A Centopéia Humana (2009)

THE HUMAN CENTIPEDE - THE FIRST SEQUENCE
Direção: Tom Six
Holanda e Reino Unido, 2009.



Existem experiências que só o cinema fantástico é capaz de dar a fórmula e com ela revelar ao mundo algo inovador. Alguns desses experimentos são considerados geniais e inteligentes, outros são arremessados direto no lixo pela crítica especializada, que também nem sempre faz isso com bom senso.

”A Centopéia Humana”
(The Human Centipede – The First Sequence, Holanda e Reino Unido, 2009) é um caso que mistura as duas teorias, o famoso “ame ou odeie” na mais literal linguagem popular. Afinal, um filme onde uma centopéia humana é o personagem principal causa, no mínimo, polêmica. Além dos mais diversos sentimentos que vão de nojo a ódio. Não acredita? Pague pra ver.

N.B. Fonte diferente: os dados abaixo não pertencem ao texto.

Definition markCollected (c : Client) (pickupId : string)
  : World -> Toast * World :=
  useMutation (markCollected_mutationFn c pickupId)
    "Marked as collected!"
    "Failed to mark as collected".

(** [markDelivered.mutationFn]: first the pickup update, then the
    impact insert; it does not read [user]. *)
Definition markDelivered_mutationFn (c : Client) (pickupId : string)
  : Async unit :=
  let* r1 := from_Pickup_update
               {| set_state := Some delivered;
                  set_volunteer_id := None;
                  set_updated_at := Some (clock c) |}
               [eq_id pickupId; eq_state collected] in
  throw_if_error r1
    (let* r2 := from_Impact_insert
                  {| cans := Some 200;
                     revenue_pence := Some 160;
                     meals := Some 10 |} in
     throw_if_error r2 (resolve tt)).

Definition markDelivered (c : Client) (pickupId : string)
  : World -> Toast * World :=
  useMutation (markDelivered_mutationFn c pickupId)
    "Delivery completed! Impact recorded."
    "Failed to mark as delivered".

End DriverJobs.

(* ================================================================== *)
(** ** pages/admin/index_backup.tsx                                    *)
(* ================================================================== *)

(** [x || 0] on a nullable number. *)
Definition or_zero (x : option Z) : Z :=
  match x with
  | Some v => if v =? 0 then 0 else v
  | None => 0
  end.

(** The totals object [{ cans, revenue_pence, meals }] built by the
    reducer: its fields are numbers, never null. *)
Record Totals : Type := mkTotals {
  total_cans : Z;
  total_revenue_pence : Z;
  total_meals : Z
}.

Module AdminBackup.

(** The reducer passed to [data.reduce]. *)
Definition reducer (acc : Totals) (curr : Impact) : Totals :=
  {| total_cans := total_cans acc + or_zero (cans curr);
     total_revenue_pence :=
       total_revenue_pence acc + or_zero (revenue_pence curr);
     total_meals := total_meals acc + or_zero (meals curr) |}.

(** [data.reduce(reducer, { cans: 0, revenue_pence: 0, meals: 0 })] *)
Definition totals (rows : list Impact) : Totals :=
  fold_left reducer rows (mkTotals 0 0 0).

(** The [impact] query: select the three columns of every row and
    reduce ([data.reduce] on a null [data] is a TypeError). *)
Definition impact_queryFn : Async Totals :=
  let* r := from_Impact_select in
  throw_if_error r
    (match data r with
     | Some rows => resolve (totals rows)
     | None => throw (thrown_js "TypeError")
     end).

(** [updatePickupState.mutationFn({ id, state })]: the state chosen in
    the dashboard's select box, filtered by [id] only. *)
Definition updatePickupState_mutationFn (c : Client)
    (pickupId : string) (s : State) : Async unit :=
  let* r := from_Pickup_update
              {| set_state := Some s;
                 set_volunteer_id := None;
                 set_updated_at := Some (clock c) |}
              [eq_id pickupId] in
  throw_if_error r (resolve tt).

Definition updatePickupState (c : Client) (pickupId : string) (s : State)
  : World -> Toast * World :=
  useMutation (updatePickupState_mutationFn c pickupId s)
    "Pickup updated"
    "Failed to update pickup".

End AdminBackup.

(* ================================================================== *)
(** ** pages/admin/index_new.tsx                                       *)
(* ================================================================== *)

Module AdminNew.
(** The endpoint is down: three exchanges, a logged-out manager and no
    file. *)
Example every_exchange_refused :
  let r := __init__ sample_config true false (world_of seconds_clock down ∅) in
  result r = Return tt ∧
  logged_in_state (obj r) = false ∧
  fs (env r) = ∅ ∧ dumped (env r) = [] ∧
  length (sent (env r)) = 3.
Proof. vm_compute. by repeat split. Qed.

(** A manager that logged in, then finds the endpoint down a day later:
    the refresh fails, the three exchanges fail, and [headers] returns
    [(None, None)]. *)
Example headers_after_losing_the_endpoint :
  let r := __init__ sample_config true false
             (world_of (late_clock 3 24) (granting_first 1) ∅) in
  logged_in_state (obj r) = true ∧
  headers "quotes" None (obj r) (env r)
    = MkRun (Return (None, None))
        (obj (_authenticate (obj r) (env r))) (env (_authenticate (obj r) (env r))) ∧
  length (sent (env (_authenticate (obj r) (env r)))) = 5.
Proof.
  cbv zeta. split; [vm_compute; reflexivity|]. split.
  - apply headers_logged_out; vm_compute; reflexivity.
  - vm_compute. reflexivity.
Qed.

(** C5, as the claim states it, fails twice.  For the endpoint [/quotes]
    the method returns [https://api.tdameritrade.com/v1/quotes], the join
    of the base with [quotes], while the join of the base with the
    endpoint as given is [https://api.tdameritrade.com/quotes].  And the
    method does not return a pair for every endpoint: for [http://[::1]
    it raises. *)
Lemma headers_join_counterexample :
  ¬ (∀ endpoint mode self w,
       result (_authenticate self w) = Return tt →
       logged_in_state (obj (_authenticate self w)) = true →
       ∃ url hdrs,
         url_as_specified endpoint = Some url ∧
         result (headers endpoint mode self w) = Return (Some url, Some hdrs)) ∧
  ¬ (∀ endpoint mode self w,
       result (_authenticate self w) = Return tt →
       logged_in_state (obj (_authenticate self w)) = true →
       ∃ url hdrs,
         result (headers endpoint mode self w) = Return (Some url, Some hdrs)).
Proof.
  split; intros Hclaim.
  - destruct (Hclaim "/quotes" None (sample_manager false 1800 172800)
                (world_of seconds_clock granting ∅) eq_refl eq_refl)
      as (url & hdrs & Hurl & Hh).
    rewrite headers_run in Hh by reflexivity.
    apply (f_equal (λ r, match r with
                         | Return (Some u, _) => u
                         | _ => EmptyString
                         end)) in Hh.
    assert (url = "https://api.tdameritrade.com/quotes") as ->
      by (vm_compute in Hurl; congruence).
    vm_compute in Hh. discriminate.
  - destruct (Hclaim "http://[::1" None (sample_manager false 1800 172800)
                (world_of seconds_clock granting ∅) eq_refl eq_refl)
      as (url & hdrs & Hh).
    rewrite headers_run in Hh by reflexivity.
    apply (f_equal (λ r, match r with
                         | Return _ => true
                         | Raise _ => false
                         end)) in Hh.
    vm_compute in Hh. discriminate.
Qed.

(** An endpoint with a host in which a square bracket is left open:
    [urlparse] raises, and so does [headers], on a manager that is logged
    in; the [access_token] property still returns the token. *)
Example headers_rejects_an_open_bracket :
  let self := sample_manager false 1800 172800 in
  let w := world_of seconds_clock granting ∅ in
  result (headers "http://[::1" None self w) = Raise ValueError ∧
  result (headers "//[" None self w) = Raise ValueError ∧
  result (headers "/x://[" None self w) = Raise ValueError ∧
  result (access_token_property self w) = Return (Token (Some "A")).
Proof.
  cbv zeta. rewrite !headers_run by reflexivity.
  repeat split; vm_compute; reflexivity.
Qed.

Essa produção em conjunto de Holanda e Reino Unido foi toda filmada em vídeo digital e teve orçamento baixíssimo. Simplesmente: “uma ideia na cabeça e uma câmera na mão”. Esse poder de independência cinematográfica, é algo inexprimível, pois qualquer um pode virar um diretor também. Ainda mais nos dias de hoje, onde é quase obrigatório efeitos e direções de arte milionárias à la Avatar, o que é mais um motivo para destacar essa obra corajosa e única. Uma centopéia humana, isso sim é arte!

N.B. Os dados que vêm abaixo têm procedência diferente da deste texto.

Lemma includes_itself s : JS.includes s s = true.
Proof.
  apply includes_spec. exists "", "". rewrite append_empty.
  induction s as [|c s IH]; [done|]. rewrite append_String. by rewrite <- IH.
Qed.

Lemma filteredProducts_all products searchTerm :
  filteredProducts products searchTerm "All"
  = List.filter (SearchSpec.matches (Some searchTerm) None) products.
Proof.
  unfold filteredProducts. apply filter_extensional. intros p.
  unfold SearchSpec.matches. simpl. by rewrite andb_true_r.
Qed.

Lemma filter_implies_sublist {A} (f g : A → bool) (l : list A) :
  (∀ x, f x = true → g x = true) → List.filter f l `sublist_of` List.filter g l.
Proof.
  intros Hfg. induction l as [|x l IH]; simpl; [done|].
  destruct (f x) eqn:Hf.
  - rewrite (Hfg x Hf). by constructor.
  - destruct (g x); [by constructor|done].
Qed.
End Browser.

(** X15. The product browser and the search tool agree. The search for a
    term without category returns the first five products that the
    browser shows for that term under "All". Under a category, the
    browser shows only products that the search filter for that term and
    category accepts, and only products that it shows under "All". With
    an empty term under "All" it shows the whole catalogue. *)
Theorem browser_and_search_agree (products : list Product)
    (searchTerm selectedCategory : string) :
  selectedCategory ≠ "All" →
  mockData.searchProducts products (Some searchTerm) None
  = take 5 (ProductBrowser.filteredProducts products searchTerm "All")
  ∧ (ProductBrowser.filteredProducts products searchTerm selectedCategory
     `sublist_of`
     List.filter (SearchSpec.matches (Some searchTerm) (Some selectedCategory)) products)
  ∧ (ProductBrowser.filteredProducts products searchTerm selectedCategory
     `sublist_of` ProductBrowser.filteredProducts products searchTerm "All")
  ∧ ProductBrowser.filteredProducts products "" "All" = products.
Proof.
  intros Hcategory. split_and!.
  - rewrite searchProducts_refines, filteredProducts_all. reflexivity.
  - apply filter_implies_sublist. intros p Hp.
    apply andb_prop in Hp as [Hname Hcat]. unfold SearchSpec.matches.
    apply andb_true_intro. split; [|exact Hname].
    simpl. apply orb_prop in Hcat as [Hall|Hsame].
    + by apply bool_decide_eq_true_1 in Hall.
    + apply bool_decide_eq_true_1 in Hsame. rewrite Hsame.
      by rewrite includes_itself, orb_true_r.
  - apply filter_implies_sublist. intros p Hp.
    apply andb_prop in Hp as [Hname _]. by rewrite Hname.
  - unfold ProductBrowser.filteredProducts. apply filter_all. intros p.
    by rewrite includes_empty.
Qed.

Lemma browser_and_search_agree_witness :
  mockData.searchProducts (PRODUCTS Sample.env) (Some "blue") None
  = take 5 (ProductBrowser.filteredProducts (PRODUCTS Sample.env) "blue" "All")
  ∧ (ProductBrowser.filteredProducts (PRODUCTS Sample.env) "blue" "Jeans"
     `sublist_of`
     List.filter (SearchSpec.matches (Some "blue") (Some "Jeans")) (PRODUCTS Sample.env)).
Proof.
  destruct (browser_and_search_agree (PRODUCTS Sample.env) "blue" "Jeans")
    as (Hall & Hcategory & _).
  - discriminate.
  - split; [exact Hall|exact Hcategory].
Defined.

Section Drawer.
Import React CartDrawer.

Lemma total_is_cart_total c : total c = App.cart_total c.
Proof. reflexivity. Qed.
End Drawer.

(** X16. Buy Now in the cart drawer: after the render the drawer is at its
    success step and shows as order id the id of the order that is now
    at the front of the customer's history; the total of that order is
    the total that the review showed; the cart is empty and its total 0.
    Continue Shopping then leads back to the cart step and closes the
    drawer. *)
Theorem confirm_shows_the_order_just_made (env : Env) (d : CartDrawer.State) :
  let reviewed := React.current (App.cart (CartDrawer.app d)) in
  let done := CartDrawer.render (CartDrawer.handleConfirmOrder env d) in
  let closed := CartDrawer.render (CartDrawer.handleFinalize done) in
  ∃ newOrder,
    React.current (CartDrawer.checkoutStep done) = CartDrawer.StepSuccess
    ∧ React.current (CartDrawer.lastOrderId done) = o_id newOrder
    ∧ App.history (CartDrawer.app done) = newOrder :: App.history (CartDrawer.app d)
    ∧ o_total newOrder = CartDrawer.total reviewed
    ∧ React.current (App.cart (CartDrawer.app done)) = []
    ∧ CartDrawer.total (React.current (App.cart (CartDrawer.app done))) = 0
    ∧ React.current (CartDrawer.checkoutStep closed) = CartDrawer.StepCart
    ∧ React.current (App.isCartOpen (CartDrawer.app closed)) = false.
Proof.
  intros reviewed done closed.
  exists (App.newOrder_of env (App.closure_of (CartDrawer.app d)) (CartDrawer.app d)).
  assert (Hnext : ∀ A (v : A) (h : React.hook A),
            React.next (React.setValue v h) = v) by (intros; apply next_setValue).
  assert (Hcart : React.current (App.cart (CartDrawer.app done)) = [])
    by apply (cart_after_checkout env (CartDrawer.app d)).
  split_and!.
  - unfold done. cbn. apply Hnext.
  - unfold done. cbn. apply Hnext.
  - apply (history_after_checkout env (CartDrawer.app d)).
  - reflexivity.
  - exact Hcart.
  - by rewrite Hcart.
  - reflexivity.
  - unfold closed. cbn. first [reflexivity|apply Hnext].
Qed.

Section Stepper.
Import React CartDrawer.

Lemma current_cart_after_update productId q a :
  1 ≤ q → pending (App.cart a) = [] →
  current (App.cart (App.render (App.updateCartItemQuantity productId q a)))
  = App.updateCartItemQuantity_update productId q (current (App.cart a)).
Proof.
  intros Hq Hpending.
  change (current (App.cart (App.render (App.updateCartItemQuantity productId q a))))
    with (next (App.cart (App.updateCartItemQuantity productId q a))).
  rewrite next_cart_update by done. by rewrite next_settled.
Qed.

Lemma render_settles_cart a : pending (App.cart (App.render a)) = [].
Proof. reflexivity. Qed.
End Stepper.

Escrito e dirigido pelo holandês Tom Six, “A Centopéia Humana”, narra a história de duas turistas americanas em viagem pela Europa, Lindslay ( Ashley C. Willians) e Jenny (Ashlynn Yennie), em sua passagem pela Alemanha decidem ir, de carro, a uma balada mais afastada, só que no meio do caminho o pneu fura e elas acabam ficando sozinhas no meio do nada.

Aí já viu...

Elas decidem procurar ajuda e vão parar na casa do malvadão Dr. Heiter (Dieter Laser), que as recebe prometendo que vai ligar para ajuda. Mas o cientista maluco prefere dopar as gurias e colocar o seu plano maligno de criar uma centopéia humana em ação. As meninas acordam amarradas, junto de um rapaz oriental, que é a outra cobaia... Aí agonia começa a aparecer, aliás, esse é um sentimento que vai permanecer pelo resto da película.

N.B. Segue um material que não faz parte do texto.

(** X3.  Text in the column of a rule is an error, not a violation: for a
    rule of the registry whose column is in the frame, one cell that is
    neither a number nor a null makes [check_constraints] raise TypeError;
    no list of messages is returned. *)
Theorem text_in_rule_column_raises (df : DataFrame) (table_name column : string)
  (min_val max_val : Z) :
  In (column, (min_val, max_val)) (dict_get CONSTRAINTS table_name []) ->
  has_column df column = true ->
  (exists r, In r (rows df) /\ ~ numeric (cell df column r)) ->
  exists msg, check_constraints df table_name = Raise (TypeError msg).
Proof.
  intros Hrule Hcol (r & Hr & Hbad).
  destruct (registry_rule _ _ _ _ Hrule) as [Hrules _].
  unfold check_constraints. rewrite Hrules. cbn [check_rules].
  unfold check_rule, df_getitem, series_lt. rewrite Hcol. cbn [bind].
  destruct (cmp_cell_raises flt min_val (map (cell df column) (rows df)))
    as [msg ->].
  - exists (cell df column r). split; [now apply in_map | assumption].
  - exists msg. reflexivity.
Qed.

Lemma filter_length_perm {A : Type} (p : A -> bool) (l l' : list A) :
  Permutation l l' ->
  List.length (filter p l) = List.length (filter p l').
Proof.
  induction 1 as [| x l l' _ IH | x y l | l l' l'' _ IH1 _ IH2]; cbn.
  - reflexivity.
  - destruct (p x); cbn; now rewrite IH.
  - destruct (p x), (p y); reflexivity.
  - now rewrite IH1.
Qed.

(** X4.  The order of the rows does not matter: two frames with the same
    columns and the same rows in another order get the same messages, for a
    rule of the registry whose column holds numbers or nulls. *)
Theorem row_order_is_irrelevant (df df' : DataFrame) (table_name column : string)
  (min_val max_val : Z) :
  In (column, (min_val, max_val)) (dict_get CONSTRAINTS table_name []) ->
  columns df = columns df' ->
  Permutation (rows df) (rows df') ->
  numeric_column df column ->
  check_constraints df table_name = check_constraints df' table_name.
Proof.
  intros Hrule Hcols Hperm Hnum.
  destruct (registry_rule _ _ _ _ Hrule) as [Hrules _].
  assert (Hcell : forall r, cell df' column r = cell df column r).
  { intros r. unfold cell, as_series. now rewrite Hcols. }
  assert (Hnum' : numeric_column df' column).
  { unfold numeric_column in *. rewrite Forall_forall in *. intros r Hr.
    rewrite Hcell. apply Hnum.
    eapply Permutation_in; [symmetry; exact Hperm | exact Hr]. }
  assert (Hcount : invalid_count df' column min_val max_val
                   = invalid_count df column min_val max_val).
  { unfold invalid_count.
    rewrite (filter_ext _ (fun r => outside min_val max_val (cell df column r)))
      by (intros r; now rewrite Hcell).
    symmetry. now apply filter_length_perm. }
  unfold check_constraints. rewrite Hrules. cbn [check_rules].
  destruct (has_column df column) eqn:Hcol.
  - assert (Hcol' : has_column df' column = true)
      by (unfold has_column in *; now rewrite <- Hcols).
    rewrite !check_rule_numeric by assumption. now rewrite Hcount.
  - assert (Hcol' : has_column df' column = false)
      by (unfold has_column in *; now rewrite <- Hcols).
    now rewrite !check_rule_absent.
Qed.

Enfim, o Dr. Heiter volta à cena e descreve a operação detalhadamente para seus pacientes, com um cinismo extremo. Abaixo as imagens dos desenhos explicativos da operação:





Esse filme é para quem tem peito e estômago. Acho que até mais peito que estômago, porque ao contrário do que muitos podem pensar, não é extremamente nojento, mas cheio de torturas psicológicas e humilhações que mexem com o espectador.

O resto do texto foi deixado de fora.